Lemma bolt_LastIndex s l : bolt_repr s l -> LastIndex s = Ok (len l, None).
Proof.
  intros Hr. pose proof Hr as [[_ Hsm _] _]. destruct (bolt_view s l Hr) as (b & Hb & Hlb).
  pose proof (Last_law _ _ _ Hb) as Hl. pose proof (len_nonneg l). unfold LastIndex, View.
  destruct (c_Last _ _).2 as [k|]; cbn [greatest index_of_key] in *.
  - destruct Hl as (Hk & Hmax). destruct (lb_key _ _ Hlb k Hk) as (i & Hi & ->).
    rewrite key_index by (int_unfold; lia). cbn [obind]. do 2 f_equal.
    specialize (Hmax _ (log_bucket_some b l (len l) Hlb ltac:(lia))).
    unfold uint64ToBytes in Hmax. rewrite str_leb_PutUint64 in Hmax by (int_unfold; lia). lia.
  - destruct (decide (len l = 0)) as [->|Hne]; [done|].
    destruct (log_bucket_some b l (len l) Hlb) as [v Hv]; [lia|]. by rewrite Hl, lookup_empty in Hv.
Qed.

Lemma bolt_GetLog_hit s l i e :
  bolt_repr s l -> entry_at l i = Some e -> GetLog s i = Ok (Some e, None).
Proof.
  intros Hr E. destruct (bolt_view s l Hr) as (b & Hb & Hlb). unfold GetLog, View.
  rewrite (bGet_law _ _ _ _ Hb), (lb_entry _ _ Hlb _ _ E), log_decodes; [done|].
  destruct Hr as [Hw _]. by eapply entry_good_at.
Qed.

Lemma bolt_GetLog_miss s l i :
  bolt_repr s l -> is_uint64 i -> entry_at l i = None -> exists p err, GetLog s i = Ok (p, Some err).
Proof.
  intros Hr Hi E. pose proof Hr as [[_ Hsm _] _]. destruct (bolt_view s l Hr) as (b & Hb & Hlb).
  unfold GetLog, View. rewrite (bGet_law _ _ _ _ Hb), (log_bucket_none b l) by done. by eexists _, _.
Qed.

== == ==

Would you retype exactly the lines above, from the line with "- destruct Hl" to the line with "- destruct (decide", with both end lines kept and nothing more?

  - destruct Hl as (Hk & Hmax). destruct (lb_key _ _ Hlb k Hk) as (i & Hi & ->).
    rewrite key_index by (int_unfold; lia). cbn [obind]. do 2 f_equal.
    specialize (Hmax _ (log_bucket_some b l (len l) Hlb ltac:(lia))).
    unfold uint64ToBytes in Hmax. rewrite str_leb_PutUint64 in Hmax by (int_unfold; lia). lia.
  - destruct (decide (len l = 0)) as [->|Hne]; [done|].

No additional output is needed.